Evaluating the Impact of Adapter-Based Fine-Tuning on Structured Parsing Performance in Large Language Models
Round 1
Reviewer 1 Report
Comments and Suggestions for AuthorsThe paper investigates whether parameter-efficient fine-tuning can improve the reliability of large language models in a structured parsing task, where natural-language shopping-cart commands are converted into a fixed JSON schema with action, product, and quantity fields. The study compares several prompting strategies with two adapter-based methods, LoRA and IA3, across three open-source LLMs. The topic is relevant for practical deployments where syntactically valid and semantically correct structured outputs are required, and the paper has some clear strengths, including a controlled experimental setup, direct comparison of prompt-based and adapter-based adaptation, and reporting of both accuracy-oriented and cost-related metrics. The results suggest that few-shot prompting already provides a strong baseline, while LoRA further improves structured-output accuracy and consistency; however, the current experimental design leaves several important questions about generalizability, robustness, and computational-cost interpretation. However, despite the relevance of the topic and the clarity of the controlled comparison, several aspects of the methodology and interpretation limit the strength of the paper’s conclusions and require further clarification:
1) I am not fully convinced that the reported results can be generalized beyond the current shopping-cart parsing setup.

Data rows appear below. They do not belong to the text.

(** [d'] is [d] with the least weight of [d] and the edges of [run] usable in a direction. *)
Record lightest (usable : ContractorEdgeData -> bool) (run : list ContractorEdge) (d d' : ContractorEdgeData) : Prop := {
  lt_flags : forward d' = forward d /\ backward d' = backward d;
  lt_bound e : e ∈ run -> usable (ie_data e) = true -> weight d' <= weight (ie_data e);
  lt_le : weight d' <= weight d;
  lt_attained : weight d' = weight d \/ exists e, e ∈ run /\ usable (ie_data e) = true /\ weight d' = weight (ie_data e)
}.

Lemma lightest_cons usable e run d d' :
  lightest usable run (if usable (ie_data e) then lighten (ie_data e) d else d) d' -> lightest usable (e :: run) d d'.
Proof.
  intros [[F B] Hb Hle Ha]. destruct (usable (ie_data e)) eqn:Eu.
  - simpl in *. constructor; [done| |lia|].
    + intros a [->|Hx]%elem_of_cons Hu; [lia|by apply Hb].
    + destruct Ha as [Ha|(a & Hx & Hu & Ha)]; [|right; exists a; split; [by right|done]].
      destruct (Z.min_spec (weight (ie_data e)) (weight d)) as [[_ Hm]|[_ Hm]]; [right|left; lia].
      exists e. split; [by left|]. split; [done|lia].
  - constructor; [done| |done|].
    + intros a [->|Hx]%elem_of_cons Hu; [congruence|by apply Hb].
    + destruct Ha as [Ha|(a & Hx & Hu & Ha)]; [by left|right]. exists a. split; [by right|done].
Qed.

Lemma merge_parallel_ok source target f r l : exists run rest f' r', merge_parallel source target f r l = (f', r', rest) /\
  l = run ++ rest /\ (forall e, e ∈ run -> ie_source e = source /\ ie_target e = target) /\
  lightest forward run f f' /\ lightest backward run r r' /\
  (length run = 1%nat -> forall e, e ∈ run -> forward (ie_data e) = true -> backward (ie_data e) = true ->
     weight f = weight r -> weight f' = weight r').
Proof.
  assert (forall usable d, lightest usable [] d d) as Hnil.
  { intros usable d. constructor; [done|by intros e He%elem_of_nil|lia|by left]. }
  revert f r. induction l as [|e l IH]; intros f r; cbn [merge_parallel].
  { exists [], [], f, r. split_and!; try done. by intros e He%elem_of_nil. }
  destruct (Z.eqb_spec (ie_source e) source) as [Hs|Hs]; simpl; [destruct (Z.eqb_spec (ie_target e) target) as [Ht|Ht]|].
  2,3: exists [], (e :: l), f, r; split_and!; try done; by intros a Ha%elem_of_nil.
  destruct (IH (if forward (ie_data e) then lighten (ie_data e) f else f) (if backward (ie_data e) then lighten (ie_data e) r else r))
    as (run & rest & f' & r' & E & -> & Hrun & Lf & Lr & _).
  exists (e :: run), rest, f', r'. rewrite E. split; [done|]. split; [done|]. split.
  { intros a [->|Ha]%elem_of_cons; [done|by apply Hrun]. }
  split; [by apply lightest_cons|]. split; [by apply lightest_cons|].
  intros Hlen a Ha Hf Hb Hw. destruct run; [|done]. apply list_elem_of_singleton in Ha as ->. rewrite Hf in Lf. rewrite Hb in Lr.
  destruct (lt_attained _ _ _ _ Lf) as [Wf|(x & Hx%elem_of_nil & _)]; [|done].
  destruct (lt_attained _ _ _ _ Lr) as [Wr|(x & Hx%elem_of_nil & _)]; [|done]. simpl in *. lia.
Qed.

Lemma merged_spec source target f r :
  forward f = true -> backward f = false -> forward r = false -> backward r = true ->
  (forall e, e ∈ merged source target f r -> ie_source e = source /\ ie_target e = target /\ weight (ie_data e) <> INVALID_EDGE_WEIGHT /\
     (forward (ie_data e) = true \/ backward (ie_data e) = true) /\
     (forward (ie_data e) = true -> weight (ie_data e) = weight f) /\ (backward (ie_data e) = true -> weight (ie_data e) = weight r)) /\
  (weight f <> INVALID_EDGE_WEIGHT -> exists e, e ∈ merged source target f r /\ forward (ie_data e) = true /\ weight (ie_data e) = weight f) /\
  (weight r <> INVALID_EDGE_WEIGHT -> exists e, e ∈ merged source target f r /\ backward (ie_data e) = true /\ weight (ie_data e) = weight r).
Proof.
  intros Ff Bf Fr Br. unfold merged. destruct (Z.eqb_spec (weight f) (weight r)) as [E|E].
  - destruct (Z.eqb_spec (weight f) INVALID_EDGE_WEIGHT) as [Ei|Ei]; simpl.
    { split; [by intros e He%elem_of_nil|]. split; intros ?; congruence. }
    split; [intros e ->%list_elem_of_singleton; simpl; rewrite Ff; tauto|]. split; intros _; eexists; (split; [by left|done]).
  - split.
    + intros e He. apply elem_of_app in He as [He|He].
      * destruct (Z.eqb_spec (weight f) INVALID_EDGE_WEIGHT); simpl in He; [by apply elem_of_nil in He|].
        apply list_elem_of_singleton in He as ->. simpl. rewrite Ff, Bf. split_and!; try done. by left.
      * destruct (Z.eqb_spec (weight r) INVALID_EDGE_WEIGHT); simpl in He; [by apply elem_of_nil in He|].
        apply list_elem_of_singleton in He as ->. simpl. rewrite Fr, Br. split_and!; try done. by right.
    + split; intros Hv; apply Z.eqb_neq in Hv; rewrite Hv; eexists; (split; [apply elem_of_app|]).
      * left. by left.
      * done.
      * right. by left.
      * done.
Qed.

(** What merging keeps and leaves: lightest edges between different nodes. *)
Record tidied (l l' : list ContractorEdge) : Prop := {
  td_ends e : e ∈ l' -> ie_source e <> ie_target e /\ weight (ie_data e) <> INVALID_EDGE_WEIGHT /\
    (forward (ie_data e) = true \/ backward (ie_data e) = true) /\ exists x, x ∈ l /\ same_ends x e;
  td_forward e : e ∈ l' -> forward (ie_data e) = true ->
    exists x, x ∈ l /\ same_ends x e /\ forward (ie_data x) = true /\ weight (ie_data x) = weight (ie_data e);
  td_backward e : e ∈ l' -> backward (ie_data e) = true ->
    exists x, x ∈ l /\ same_ends x e /\ backward (ie_data x) = true /\ weight (ie_data x) = weight (ie_data e);
  td_keeps_forward x : x ∈ l -> ie_source x <> ie_target x -> forward (ie_data x) = true -> weight (ie_data x) < INVALID_EDGE_WEIGHT ->
    exists e, e ∈ l' /\ same_ends x e /\ forward (ie_data e) = true /\ weight (ie_data e) <= weight (ie_data x);
  td_keeps_backward x : x ∈ l -> ie_source x <> ie_target x -> backward (ie_data x) = true -> weight (ie_data x) < INVALID_EDGE_WEIGHT ->
    exists e, e ∈ l' /\ same_ends x e /\ backward (ie_data e) = true /\ weight (ie_data e) <= weight (ie_data x)
}.

Lemma tidied_app l1 l1' l2 l2' : tidied l1 l1' -> tidied l2 l2' -> tidied (l1 ++ l2) (l1' ++ l2').
Proof.
  intros [A1 A2 A3 A4 A5] [B1 B2 B3 B4 B5]. constructor.
  - intros e [He|He]%elem_of_app; [destruct (A1 e He) as (? & ? & ? & x & Hx & ?)|destruct (B1 e He) as (? & ? & ? & x & Hx & ?)];
      split_and!; try done; exists x; (split; [apply elem_of_app; tauto|done]).
  - intros e [He|He]%elem_of_app Hf; [destruct (A2 e He Hf) as (x & Hx & ?)|destruct (B2 e He Hf) as (x & Hx & ?)];
      exists x; (split; [apply elem_of_app; tauto|done]).
  - intros e [He|He]%elem_of_app Hf; [destruct (A3 e He Hf) as (x & Hx & ?)|destruct (B3 e He Hf) as (x & Hx & ?)];
      exists x; (split; [apply elem_of_app; tauto|done]).
  - intros e [He|He]%elem_of_app H1 H2 H3; [destruct (A4 e He H1 H2 H3) as (x & Hx & ?)|destruct (B4 e He H1 H2 H3) as (x & Hx & ?)];
      exists x; (split; [apply elem_of_app; tauto|done]).
  - intros e [He|He]%elem_of_app H1 H2 H3; [destruct (A5 e He H1 H2 H3) as (x & Hx & ?)|destruct (B5 e He H1 H2 H3) as (x & Hx & ?)];
      exists x; (split; [apply elem_of_app; tauto|done]).
Qed.

(** One run of parallel edges. *)
Lemma merged_tidied source target id run f r : run <> [] -> source <> target ->
  (forall e, e ∈ run -> ie_source e = source /\ ie_target e = target) ->
  lightest forward run (unweighted id true false) f -> lightest backward run (unweighted id false true) r ->
  tidied run (merged source target f r).
Proof.
  intros Hne Hst Hrun Lf Lr. destruct (lt_flags _ _ _ _ Lf) as [Ff Bf]. destruct (lt_flags _ _ _ _ Lr) as [Fr Br]. simpl in *.
  destruct (merged_spec source target f r Ff Bf Fr Br) as (Hm & Hf & Hr).
  assert (forall x e, x ∈ run -> e ∈ merged source target f r -> same_ends x e) as Hsame.
  { intros x e Hx He. unfold same_ends. destruct (Hm e He) as (E1 & E2 & _). destruct (Hrun x Hx). split; congruence. }
  assert (exists x0, x0 ∈ run) as [x0 Hx0] by (destruct run as [|x0 ?]; [done|]; exists x0; by left). constructor.
  - intros e He. destruct (Hm e He) as (H1 & H2 & H3 & H4 & _). split; [congruence|]. split; [done|]. split; [done|]. exists x0. split; [done|by apply Hsame].
  - intros e He Hd. destruct (Hm e He) as (_ & _ & H3 & _ & Hw & _). rewrite (Hw Hd) in *.
    destruct (lt_attained _ _ _ _ Lf) as [Ha|(x & Hx & Hu & Ha)]; [done|]. exists x. split_and!; [done|by apply Hsame|done|done].
  - intros e He Hd. destruct (Hm e He) as (_ & _ & H3 & _ & _ & Hw). rewrite (Hw Hd) in *.
    destruct (lt_attained _ _ _ _ Lr) as [Ha|(x & Hx & Hu & Ha)]; [done|]. exists x. split_and!; [done|by apply Hsame|done|done].
  - intros x Hx _ Hd Hw. pose proof (lt_bound _ _ _ _ Lf x Hx Hd). destruct Hf as (e & He & Fe & We); [lia|].
    exists e. split_and!; [done|by apply Hsame|done|lia].
  - intros x Hx _ Hd Hw. pose proof (lt_bound _ _ _ _ Lr x Hx Hd). destruct Hr as (e & He & Fe & We); [lia|].
    exists e. split_and!; [done|by apply Hsame|done|lia].
Qed.

(** One run starts with the edge [e]. *)
Lemma merge_step e rest : ie_source e <> ie_target e ->
  exists run rest' f r, merge_parallel (ie_source e) (ie_target e) (unweighted (edge_id (ie_data e)) true false)
      (unweighted (edge_id (ie_data e)) false true) (e :: rest) = (f, r, rest') /\ rest = run ++ rest' /\
    tidied (e :: run) (merged (ie_source e) (ie_target e) f r) /\ (forall x, x ∈ run -> same_ends x e) /\
    (length (merged (ie_source e) (ie_target e) f r) <= length (e :: run))%nat.
Proof.
  intros Hne. set (id := edge_id (ie_data e)).
  destruct (merge_parallel_ok (ie_source e) (ie_target e) (unweighted id true false) (unweighted id false true) (e :: rest))
    as (run & rest' & f & r & E & El & Hrun & Lf & Lr & Hone).
  destruct run as [|e' run].
  { exfalso. simpl in El. rewrite <- El in E. cbn [merge_parallel] in E. rewrite !Z.eqb_refl in E. cbn [andb] in E.
    destruct (merge_parallel_ok (ie_source e) (ie_target e)
      (if forward (ie_data e) then lighten (ie_data e) (unweighted id true false) else unweighted id true false)
      (if backward (ie_data e) then lighten (ie_data e) (unweighted id false true) else unweighted id false true) rest)
      as (run2 & rest2 & f2 & r2 & E2 & El2 & _). rewrite E2 in E. injection E as _ _ E.
    apply (f_equal length) in El2. rewrite length_app, E in El2. simpl in El2. lia. }
  injection El as <- ->. exists run, rest', f, r. split; [done|]. split; [done|].
  split; [by eapply merged_tidied|]. split; [intros x Hx; apply Hrun; by right|].
  unfold merged. destruct (Z.eqb_spec (weight f) (weight r)) as [Ew|Ew]; [destruct (negb _); simpl; lia|].
  destruct run; [|rewrite length_app; destruct (negb _), (negb _); simpl; lia].
  assert (forward (ie_data e) = false \/ backward (ie_data e) = false) as [Hd|Hd].
  { destruct (forward (ie_data e)) eqn:Ef; [|by left]. destruct (backward (ie_data e)) eqn:Eb; [|by right].
    exfalso. apply Ew. apply (Hone eq_refl e); [by left|done..]. }
  - assert (weight f = INVALID_EDGE_WEIGHT) as -> by (destruct (lt_attained _ _ _ _ Lf) as [->|(x & ->%list_elem_of_singleton & ? & _)]; [done|congruence]).
    rewrite Z.eqb_refl. simpl. destruct (negb _); simpl; lia.
  - assert (weight r = INVALID_EDGE_WEIGHT) as -> by (destruct (lt_attained _ _ _ _ Lr) as [->|(x & ->%list_elem_of_singleton & ? & _)]; [done|congruence]).
    rewrite Z.eqb_refl. simpl. destruct (negb _); simpl; lia.
Qed.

The task uses a very simple JSON schema with only three fields: action, product, and quantity. Could the authors clarify whether the same conclusions are expected to hold for more complex structured-output tasks?
2) The dataset is fully synthetic, and this substantially limits the strength of the practical conclusions. It would be useful to know how the models behave on real user commands, including noisy phrasing, typos, ambiguous requests, unseen product names, and out-of-distribution inputs.
3) The current benchmark does not seem sufficiently challenging to support broad claims about PEFT versus prompt engineering. More demanding cases such as nested JSON objects, optional fields, multiple products in one command, conflicting instructions, multi-intent requests, or multilingual inputs would make the comparison more convincing.
4) There appears to be an inconsistency in the computational-cost analysis. Table 3 reports average inference time for LoRA configurations, whereas Section 4.4 states that LoRA inference-time measurements were not available. This should be clarified, since the cost-benefit comparison is one of the central points of the paper.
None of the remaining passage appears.